Après un affligeant nanar aux prétentions démesurées (Je suis né d’une cigogne), on s’attendait au pire de la part de Tony Gatlif. Swing, sans être un bon film, est regardable, ce qui constitue déjà une agréable surprise. La principale faiblesse de Gatlif, c’est sa naïveté : mais plus que son manque de talent, plus que son absence de regard sur les choses filmées, c’est justement cette naïveté qui donne à Swing son côté assez attachant.

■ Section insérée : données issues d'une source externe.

(** C3.  On either form, when [currency] is set and equals the resolved
    company currency -- the currency of the document's company, or of the
    site's default company when the document names none -- the [currency]
    handler sets [exchange_rate] to 1, hides the field and clears its
    description; no request is sent and nothing else changes. *)
Theorem same_currency_needs_no_rate E depth dt dn w doc :
  cur_frm w = Form dt dn ->
  In dt currency_forms ->
  locals w !! (dt, dn) = Some doc ->
  truthy (get doc "currency") = true ->
  get doc "currency" = resolved_company_currency E doc ->
  exists w',
    fire E (S depth) dt "currency" dn w = Ok tt w' /\
    holds (read w' dt dn "exchange_rate") (Num 1) /\
    df w' !! ("exchange_rate", "hidden") = Some (Num 1) /\
    df w' !! ("exchange_rate", "description") = Some (Str "") /\
    in_flight w' = in_flight w /\
    (forall f, f <> "exchange_rate" -> read w' dt dn f = get doc f) /\
    (forall k, k <> (dt, dn) -> locals w' !! k = locals w !! k) /\
    shown w' = shown w.
Proof.
  intros Hfrm Hdt Hdoc Hset Heq.
  rewrite (currency_run E depth dt dn w doc Hfrm Hdt Hdoc), Hset.
  rewrite <- Heq, (loose_eq_refl _ _ Hset).
  eexists. split; [reflexivity|].
  cbn [with_property df in_flight shown locals].
  split; [|split; [|split; [|split; [|split; [|split]]]]].
  - change (read (with_property ?a ?b ?v ?x) dt dn "exchange_rate")
      with (read x dt dn "exchange_rate").
    change (read (with_property ?a ?b ?v ?x) dt dn "exchange_rate")
      with (read x dt dn "exchange_rate").
    eapply read_write_eq, Hdoc.
  - rewrite lookup_insert_ne by discriminate. apply lookup_insert_eq.
  - apply lookup_insert_eq.
  - apply write_rest.
  - intros f Hf.
    change (read (with_property ?a ?b ?v ?x) dt dn f) with (read x dt dn f).
    change (read (with_property ?a ?b ?v ?x) dt dn f) with (read x dt dn f).
    rewrite read_write_ne by congruence. now apply read_Some.
  - intros k Hk. now apply locals_write_ne.
  - apply write_rest.
Qed.

(** C9, as amended.  The response to an exchange-rate request is applied
    whenever it arrives, whichever request of the form it answers and
    whatever other requests are still in flight: [exchange_rate] becomes
    [flt] of its rate, the field is shown, and the description is built from
    the currency the document holds at that moment and the company currency
    of the answered request.  The other requests stay in flight. *)
Theorem every_rate_response_is_applied E depth dt dn w doc i c cc r :
  In dt currency_forms ->
  locals w !! (dt, dn) = Some doc ->
  in_flight w !! i = Some (exchange_request (Form dt dn) c cc) ->
  exists w',
    respond E depth i r w = Ok tt w' /\
    holds (read w' dt dn "exchange_rate") (Num (flt E (get r "message"))) /\
    df w' !! ("exchange_rate", "hidden") = Some (Num 0) /\
    df w' !! ("exchange_rate", "description") =
      Some (rate_description (js E) (get doc "currency") cc) /\
    in_flight w' = delete i (in_flight w).
Proof.
  intros Hdt Hdoc Hq. eexists. split.
  - eapply (exchange_rate_response E depth w i _ dt dn cc r doc); [exact Hq | | exact Hdoc].
    unfold exchange_request. cbn [on_response doctype].
    destruct (String.eqb dt claim); auto.
  - cbn [with_property df in_flight].
    split; [|split; [|split]].
    + change (read (with_property ?a ?b ?v ?x) dt dn "exchange_rate")
        with (read x dt dn "exchange_rate").
      change (read (with_property ?a ?b ?v ?x) dt dn "exchange_rate")
        with (read x dt dn "exchange_rate").
      eapply read_write_eq. exact Hdoc.
    + rewrite lookup_insert_ne by discriminate. apply lookup_insert_eq.
    + apply lookup_insert_eq.
    + destruct (write_rest dt dn "exchange_rate" (Num (flt E (get r "message")))
                  (without_request i w)) as (_ & _ & -> & _). reflexivity.
Qed.

(** What the [employee] handler of either form does to the session. *)
Lemma employee_quiet E depth dt dn w doc :
  cur_frm w = Form dt dn ->
  In dt currency_forms ->
  locals w !! (dt, dn) = Some doc ->
  truthy (get doc "employee") = false ->
  fire E (S depth) dt "employee" dn w = Ok tt w.
Proof.
  intros Hfrm Hdt Hdoc He. apply currency_forms_cases in Hdt. destruct Hdt as [-> | ->].
  - rewrite (fire_handled E depth claim "employee" dn w
               (fun run frm _ _ => TravelClaim.employee run frm)) by reflexivity.
    rewrite Hfrm. unfold TravelClaim.employee, bind, doc_field. cbn [doctype docname].
    now rewrite (field_Some _ _ _ _ _ Hdoc), He.
  - rewrite (fire_handled E depth auth "employee" dn w
               (fun run frm _ _ => TravelAuthorization.employee run frm)) by reflexivity.
    rewrite Hfrm. unfold TravelAuthorization.employee, bind, doc_field. cbn [doctype docname].
    now rewrite (field_Some _ _ _ _ _ Hdoc), He.
Qed.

Gatlif filme la relation trouble entre un jeune bourgeois et un petit manouche aux allures d’éphèbe. En trouvant un habile moyen de détourner le manque évident d’intérêt de son histoire (filmer de longues scènes musicales dès que l’intrigue patine), Gatlif parvient à réaliser une sorte de documentaire lyrique sur la vie d’une famille manouche dans la campagne strasbourgeoise. L’absence de point de vue (filmer le folklore gitan) autant que d’inspiration est très vite comblée par un habile usage des scènes documentaires ou des séquences de transe musicale. Quelques passages aériens, où l’on flotte au-dessus des pâturages sur fond de swing manouche, donnent au film une dimension chatoyante et onirique assez proche de ce qu’on a pu voir récemment chez Damien Odoul (Le Souffle), un mélange de candeur hallucinée et de sensualité naturaliste très adolescentes. Pour le reste, en gardant toujours le point de vue du touriste fasciné, Gatlif revient à ce qu’il avait trouvé dans Gadjo Dilo : un thème fort qui croit pouvoir se suffire à lui-même, évitant tout enjeu de mise en scène au profit d’une succession de vignettes folkloriques en roue libre.

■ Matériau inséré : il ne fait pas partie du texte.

(** * Inventory console: search / filter / pagination synchronizer,
      query-cache patches, product store and create-product form.

    Shallow embedding of the TypeScript sources
      - pages/Products.tsx         (URL initialisation, [updateUrlParams],
                                    debounced search, page handlers, delete)
      - hooks/useProducts.ts       (query keys and the three mutation hooks)
      - stores/productStore.ts     (the zustand product store)
      - components/CreateProductModal.tsx (field rules, [onSubmit], images)
      - components/FilterDropdown  (the filter panel)
      - services/api.ts, stores/authStore.ts (interceptors, [logout],
                                    [checkAuth] up to its request)

    Conventions.
      - A JavaScript string is a [string] of code units below 256; its
        [length] is its number of code units.  [undefined] and [null] are
        [None].
      - Page numbers are JavaScript numbers that are integers or [NaN] on
        every path of the source ([parseInt], the literal 1, [current +- 1],
        [Math.ceil], button indices): they are modelled by [JS.pagenum],
        exact for integers in the safe range.
      - Prices are arbitrary JavaScript numbers.  Their type and the two
        built-ins used on them ([Number.prototype.toString], [parseFloat])
        are an interface, [JSNumber]; what ECMAScript guarantees about them
        is the record [JSNumberLaws].
      - [String.prototype.toUpperCase] and the text that the store's
        persistence layer writes are parameters; nothing is assumed of
        them.
      - Time is counted in milliseconds; a handler runs to completion, and
        one that awaits a request is given together with the way the
        request settles. *)

From Stdlib Require Import ZArith String Ascii List Bool Lia DecimalString DecimalZ.
From stdpp Require Import gmap strings list.

Open Scope string_scope.
Open Scope Z_scope.

(* ===================================================================== *)
(** * JavaScript built-ins used by the sources                            *)
(* ===================================================================== *)

Module JS.

(** Truthiness of a string value that may be [null]/[undefined]:
    only a present, non-empty string is truthy. *)
Definition truthy (o : option string) : bool :=
  match o with
  | Some (String _ _) => true
  | _ => false
  end.

(** [a || b] on strings: [a] when truthy, else [b]. *)
Definition or_else (o : option string) (d : string) : string :=
  match o with
  | Some (String c s) => String c s
  | _ => d
  end.

(** [s || undefined]. *)
Definition or_undefined (s : string) : option string :=
  match s with
  | EmptyString => None
  | String _ _ => Some s
  end.

(** White space skipped by [parseInt] and [parseFloat]
    (TAB, LF, VT, FF, CR, SP, NBSP in the single-byte range). *)
Definition is_space (c : ascii) : bool :=
  let n := N_of_ascii c in
  ((9 <=? n) && (n <=? 13) || (n =? 32) || (n =? 160))%N.

Fixpoint trim_start (s : string) : string :=
  match s with
  | String c s' => if is_space c then trim_start s' else s
  | EmptyString => EmptyString
  end.

(** The longest prefix of decimal digits, as a [Decimal.uint]. *)
Fixpoint digits (s : string) : Decimal.uint :=
  match s with
  | String c s' =>
      match c with
      | "0"%char => Decimal.D0 (digits s')
      | "1"%char => Decimal.D1 (digits s')
      | "2"%char => Decimal.D2 (digits s')
      | "3"%char => Decimal.D3 (digits s')
      | "4"%char => Decimal.D4 (digits s')
      | "5"%char => Decimal.D5 (digits s')
      | "6"%char => Decimal.D6 (digits s')
      | "7"%char => Decimal.D7 (digits s')
      | "8"%char => Decimal.D8 (digits s')
      | "9"%char => Decimal.D9 (digits s')
      | _ => Decimal.Nil
      end
  | EmptyString => Decimal.Nil
  end.

(** Integer-or-NaN numbers (page numbers). *)
Inductive pagenum : Type :=
| PNaN : pagenum
| Int (z : Z) : pagenum.

(** [x > y]: false as soon as one side is NaN. *)
Definition gt (x y : pagenum) : bool :=
  match x, y with
  | Int a, Int b => b <? a
  | _, _ => false
  end.

Definition sub (x y : pagenum) : pagenum :=
  match x, y with
  | Int a, Int b => Int (a - b)
  | _, _ => PNaN
  end.

Definition add (x y : pagenum) : pagenum :=
  match x, y with
  | Int a, Int b => Int (a + b)
  | _, _ => PNaN
  end.

(** [Math.max] and [Math.min]: NaN if any argument is NaN. *)
Definition max (x y : pagenum) : pagenum :=
  match x, y with
  | Int a, Int b => Int (Z.max a b)
  | _, _ => PNaN
  end.

Definition min (x y : pagenum) : pagenum :=
  match x, y with
  | Int a, Int b => Int (Z.min a b)
  | _, _ => PNaN
  end.

(** [parseInt(s, 10)]: skip white space, read an optional sign, then the
    longest run of decimal digits; NaN when that run is empty. *)
Definition parseInt10 (s : string) : pagenum :=
  match trim_start s with
  | String "-"%char r =>
      match digits r with
      | Decimal.Nil => PNaN
      | d => Int (Z.of_int (Decimal.Neg d))
      end
  | String "+"%char r =>
      match digits r with
      | Decimal.Nil => PNaN
      | d => Int (Z.of_int (Decimal.Pos d))
      end
  | r =>
      match digits r with
      | Decimal.Nil => PNaN
      | d => Int (Z.of_int (Decimal.Pos d))
      end
  end.

(** [n.toString()] for an integer-or-NaN number. *)
Definition int_toString (n : pagenum) : string :=
  match n with
  | PNaN => "NaN"
  | Int z => NilZero.string_of_int (Z.to_int z)
  end.

(** [Number.MAX_SAFE_INTEGER]: up to it every integer is a number of its
    own and is printed by [toString] in plain decimal digits. *)
Definition MAX_SAFE_INTEGER : Z := 9007199254740991.

(** [x === y] on numbers: NaN equals nothing, itself included. *)
Definition strict_eq (x y : pagenum) : bool :=
  match x, y with
  | Int a, Int b => a =? b
  | _, _ => false
  end.

(** The first character after leading white space cannot start a decimal
    literal (a sign, a digit, a dot, or the I of Infinity): no prefix of
    the string is a number. *)
Definition not_numeric (s : string) : bool :=
  match trim_start s with
  | EmptyString => true
  | String c _ =>
      negb (existsb (Ascii.eqb c)
              ("+" :: "-" :: "." :: "I" :: "0" :: "1" :: "2" :: "3" :: "4"
               :: "5" :: "6" :: "7" :: "8" :: "9" :: nil)%char)
  end.

End JS.

(** Numbers with the two built-ins the sources use on prices. *)
Class JSNumber : Type := {
  number : Type;
  NaN : number;
  number_toString : number -> string;
  parseFloat : string -> number;
}.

On peut donc voir le film de deux façons : accepter cette simplicité du dispositif et savourer ses scènes de musique envoûtantes (à la limite, fermer les yeux et écouter) ou voir en quoi les motivations de Gatlif restent on ne peut plus suffisantes d’un point de vue cinématographique. Si sa naïveté de cinéaste lui permet d’éviter l’impudeur inhérente à ce genre de film, Gatlif échoue complètement à rendre cinégénique la musique qu’il filme. Ses gros plans, ses mouvements de caméra, ses cadrages sont toujours aléatoires, jamais en phase avec le rythme ou la cadence du réel filmé. Pour cela, Swing est plutôt raté : jamais il ne parvient à ouvrir sur un réalisme magique, enchanté, alors que le sujet s’y prête particulièrement. Pour le reste, il n’est pas non plus un mauvais film : simplement une oeuvre attachante, à des années-lumière de la grâce euphorique d’un Kusturica et des envolées de mise en scène qu’une telle croyance en son sujet nécessiterait.